なんなんでしょうね。とにかく気はあせるけれども行動が出てこない。

阪神大震災の時は「ボランティア元年」と言われたときで、とにかく大量の人が神戸に入り、自発的なボランティア活動をしていたようです。

最近なら該当地域の社会福祉協議会が中心になって「災害ボランティアセンター」がたちますから、とりあえずそこに行けば何かできる。当時はそんな仕組みはまだ整備されていませんから、自分で行って困っている場所を自分で探して、自分でやれることを見つけてやる、そういう方法がメインでした。

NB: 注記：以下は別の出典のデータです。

(** The record that [row_example] loads as. *)
Definition record_example : EmployeeRecord :=
  match from_row strptime_example int_example row_example with
  | Loaded r => r
  | LoadError _ => emp_A
  end.

(** The column widths after one more row, and a row that fits widths. *)
Definition grow (col_widths : list nat) (row : list str) : list nat :=
  map (fun wc => Nat.max (fst wc) (List.length (snd wc)))
      (combine col_widths row).

Definition fits (col_widths : list nat) (row : list str) : Prop :=
  Forall2 (fun width cell => (List.length cell <= width)%nat) col_widths row.

(** The cells of a row, each padded to the width of its column. *)
Definition padded (col_widths : list nat) (row : list str) : list str :=
  map (fun cw => ljust (fst cw) (snd cw)) (combine row col_widths).

(* ================================================================= *)
(** * The command line front end: output, input and the commands *)

(** What a session writes: [print(s)] writes the line [s], [input(p)]
    writes the prompt [p] and reads a line. *)
Inductive out : Type :=
| Line (s : str)
| Prompt (s : str).

Inductive cli_exn : Type :=
| EOFError
| IndexError
| Raised (e : exn).

(** The end of an action on the lines still unread: a value and the lines
    left, or an exception. *)
Inductive step (A : Type) : Type :=
| Done (a : A) (rest : list str)
| Fail (e : cli_exn).

Arguments Done {A} a rest.
Arguments Fail {A} e.

(** An action takes the unread input lines and gives what it wrote and
    how it ended. *)
Definition io (A : Type) : Type := list str -> list out * step A.

Definition io_ret {A : Type} (a : A) : io A :=
  fun stdin => ([], Done a stdin).

Definition io_bind {A B : Type} (m : io A) (k : A -> io B) : io B :=
  fun stdin =>
    match m stdin with
    | (w, Done a rest) =>
        match k a rest with
        | (w', s) => (w ++ w', s)
        end
    | (w, Fail e) => (w, Fail e)
    end.

Notation "x <-- m ;; k" := (io_bind m (fun x => k))
  (at level 61, m at next level, right associativity).
Notation "m ;;; k" := (io_bind m (fun _ => k))
  (at level 61, right associativity).

Definition print (s : str) : io unit :=
  fun stdin => ([Line s], Done tt stdin).

(** [input(prompt)]: [EOFError] when no line is left. *)
Definition input (prompt : str) : io str :=
  fun stdin =>
    match stdin with
    | [] => ([Prompt prompt], Fail EOFError)
    | line :: rest => ([Prompt prompt], Done line rest)
    end.

Definition io_raise {A : Type} (e : cli_exn) : io A :=
  fun _ => ([], Fail e).

Definition of_result {A : Type} (r : result A) : io A :=
  match r with
  | Ok a => io_ret a
  | Raise e => io_raise (Raised e)
  end.

(** A call of [to_table]. *)
Definition of_table (t : option str) : io str :=
  match t with
  | Some s => io_ret s
  | None => io_raise IndexError
  end.

(** [for s in lines: print(s)]. *)
Fixpoint print_all (lines : list str) : io unit :=
  match lines with
  | [] => io_ret tt
  | s :: rest => print s ;;; print_all rest
  end.

(** [f"- {key}: {count}명"]. *)
Definition count_line (item : str * Z) : str :=
  u8 "- " ++ fst item ++ u8 ": " ++ str_of_Z (snd item) ++ u8 "명".

Definition cmd_summary (roster : EmployeeRoster) : io unit :=
  let active_count := Z.of_nat (List.length (active roster)) in
  let total_count := len roster in
  avg_tenure <-- of_result (average_tenure_months roster true) ;;
  print (u8 "================") ;;;
  print (u8 "인사 현황 요약") ;;;
  print (u8 "================") ;;;
  print (u8 "전체 인원: " ++ str_of_Z total_count ++ u8 "명") ;;;
  print (u8 "재직 인원: " ++ str_of_Z active_count ++ u8 "명") ;;;
  print (u8 "평균 근속기간(재직자): " ++ _describe_months avg_tenure) ;;;
  print [] ;;;
  print (u8 "[팀별 재직 인원]") ;;;
  print_all (map count_line (summary_by_team roster)) ;;;
  print [] ;;;
  print (u8 "[재직구분별 인원]") ;;;
  print_all (map count_line (summary_by_status roster)).

Definition cmd_list (roster : EmployeeRoster) (active_only : bool) : io unit :=
  let employees := if active_only then active roster else _employees roster in
  match employees with
  | [] => print (u8 "표시할 인원이 없습니다.")
  | _ :: _ =>
      table <-- of_table (to_table roster employees) ;;
      print table
  end.

(** [str(x)] of an optional number: ["None"] when it is absent. *)
Definition str_of_optZ (x : option Z) : str :=
  match x with
  | Some n => str_of_Z n
  | None => u8 "None"
  end.

(** The conversions of the interpreter the front end calls: [str.lower],
    [int], [date.fromisoformat] and [date.strftime("%Y-%m-%d")], with
    [None] for the [ValueError] of the two parsers. *)
Section Cli.

Variable lower : str -> str.
Variable int_of_str : str -> option Z.
Variable fromisoformat : str -> option date.
Variable strftime_ymd : date -> str.

(** The clock: the date [date.today()] gives during the session. *)
Variable today : date.

Definition cmd_search (roster : EmployeeRoster) (keyword : str) : io unit :=
  let results := search lower roster keyword in
  match results with
  | [] =>
      print (u8 "'" ++ keyword ++ u8 "'에 해당하는 인원을 찾을 수 없습니다.")
  | _ :: _ =>
      print (u8 "총 " ++ str_of_Z (Z.of_nat (List.length results))
                ++ u8 "명 발견") ;;;
      table <-- of_table (to_table roster results) ;;
      print table
  end.

(** The line of one employee in [cmd_probation]. *)
Definition probation_line (reference_date : option date)
           (employee : EmployeeRecord) : str :=
  let remaining := probation_days_remaining today employee reference_date in
  let end_date :=
    match probation_end employee with
    | Some d => strftime_ymd d
    | None => lit_dash
    end in
  name employee ++ u8 " (" ++ team employee ++ u8 ") - 종료일: "
       ++ end_date ++ u8 " / D-" ++ str_of_optZ remaining.

Definition cmd_probation (roster : EmployeeRoster) (within_days : Z)
           (reference_date : option date) : io unit :=
  results <-- of_result (upcoming_probation_end today roster within_days
                                                reference_date) ;;
  match results with
  | [] => print (u8 "해당 기간 내 시용 종료 예정자가 없습니다.")
  | _ :: _ =>
      print (u8 "시용 종료 예정자 목록") ;;;
      print (u8 "--------------------") ;;;
      print_all (map (probation_line reference_date) results)
  end.

(** The inner [_pause] of the menu. *)
Definition _pause : io unit :=
  _ <-- input (lit_newline ++ u8 "계속하려면 Enter 키를 누르세요...") ;;
  io_ret tt.

(** How one pass of the menu loop ends: by [return], by [continue], or
    by reaching the end of the loop body. *)
Inductive loop_control : Type :=
| Return
| Continue
| EndOfBody.

Definition quit_words : list str :=
  Eval cbv in map u8 ["q"; "quit"; "exit"]%string.

Definition lit_choice_prompt : str :=
  Eval cbv in u8 "원하는 번호를 입력하세요: ".
Definition lit_goodbye : str := Eval cbv in u8 "프로그램을 종료합니다.".

(** The two [try] blocks of choice 5: the number of days (30 when the
    line is blank) and the reference date (none when the line is blank);
    [None] stands for the [ValueError] each block catches. *)
Definition read_within (within_raw : str) : option Z :=
  match within_raw with
  | [] => Some 30
  | _ :: _ => int_of_str within_raw
  end.

Definition read_reference (reference_raw : str) : option (option date) :=
  match reference_raw with
  | [] => Some None
  | _ :: _ =>
      match fromisoformat reference_raw with
      | Some d => Some (Some d)
      | None => None
      end
  end.

Definition menu_probation (roster : EmployeeRoster) : io loop_control :=
  within_raw <-- input (u8 "며칠 이내 종료 예정자를 볼까요? (기본 30): ") ;;
  match read_within (strip within_raw) with
  | None =>
      print (u8 "숫자로 입력해주세요.") ;;; _pause ;;; io_ret Continue
  | Some within_days =>
      reference_raw <--
        input (u8 "기준일이 있다면 YYYY-MM-DD 형식으로 입력하세요 (엔터시 오늘 기준): ") ;;
      match read_reference (strip reference_raw) with
      | None =>
          print (u8 "날짜 형식이 올바르지 않습니다.") ;;;
          _pause ;;; io_ret Continue
      | Some reference_date =>
          print [] ;;;
          cmd_probation roster within_days reference_date ;;;
          _pause ;;; io_ret EndOfBody
      end
  end.

(** The branches of the loop body on the choice read. *)
Definition menu_choice (roster : EmployeeRoster) (choice : str)
  : io loop_control :=
  if existsb (str_eqb choice) quit_words then
    print lit_goodbye ;;; io_ret Return
  else if str_eqb choice (u8 "1") then
    cmd_summary roster ;;; _pause ;;; io_ret EndOfBody
  else if str_eqb choice (u8 "2") then
    cmd_list roster false ;;; _pause ;;; io_ret EndOfBody
  else if str_eqb choice (u8 "3") then
    cmd_list roster true ;;; _pause ;;; io_ret EndOfBody
  else if str_eqb choice (u8 "4") then
    keyword <-- input (u8 "검색어를 입력하세요: ") ;;
    let keyword := strip keyword in
    match keyword with
    | [] => print (u8 "검색어를 입력하지 않았습니다.")
    | _ :: _ => print [] ;;; cmd_search roster keyword
    end ;;;
    _pause ;;; io_ret EndOfBody
  else if str_eqb choice (u8 "5") then
    menu_probation roster
  else
    print (u8 "지원하지 않는 선택입니다. 다시 입력해주세요.") ;;;
    _pause ;;; io_ret EndOfBody.

Definition menu_banner : list str :=
  Eval cbv in
    map u8 ["==========================";
            "인사 명부 도우미 (MVP)";
            "==========================";
            "1. 전체 요약 보기";
            "2. 전체 직원 목록 보기";
            "3. 재직자만 목록 보기";
            "4. 이름/팀/직책 검색";
            "5. 시용 종료 예정자 확인";
            "Q. 종료"]%string.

そうやって何もできずにテレビだけみて、悶々としていました。

一か月ほど過ぎた2月下旬。河野先生が整体の後輩を連れて、神戸にボランティアで入るという話になりました。芦屋の精道町の武道館でした。私もちょうど休みが重なったので合流させてもらいました。

柔道場だったと思います。そこで整体のコーナーを作る。整体の心得のある人が複数、シンプルな手当「愉氣」をします。その後で河野先生が背骨を読んで、一人一人に合わせた整体をされる。

私は当時はまだ整体の心得がなかったので、足湯コーナーでお湯の番をする役でした。そしてそれらの「災害時の整体ボランティア」を見ながら「いいなあ、いいなあ」と思っていました。

道具がいらない。寝る場所さえあればできるし、寝るところがなければ椅子に座ったままでもできなくはない。器具も必要としない。指さえあればできる。そして、災害時には多くの人がとても大きなストレスを抱えて、身体が固まってしまっています。

そこに整体、それも背骨を読んで一人一人に病院であれば「診断」に当たることをして、その身体の傾向に対して必要な整体を施していく。もともと魅力を感じていた整体の世界ですが、災害時に目の当たりにすることで、ますます整体を身につけたいという思いが大きくなりました。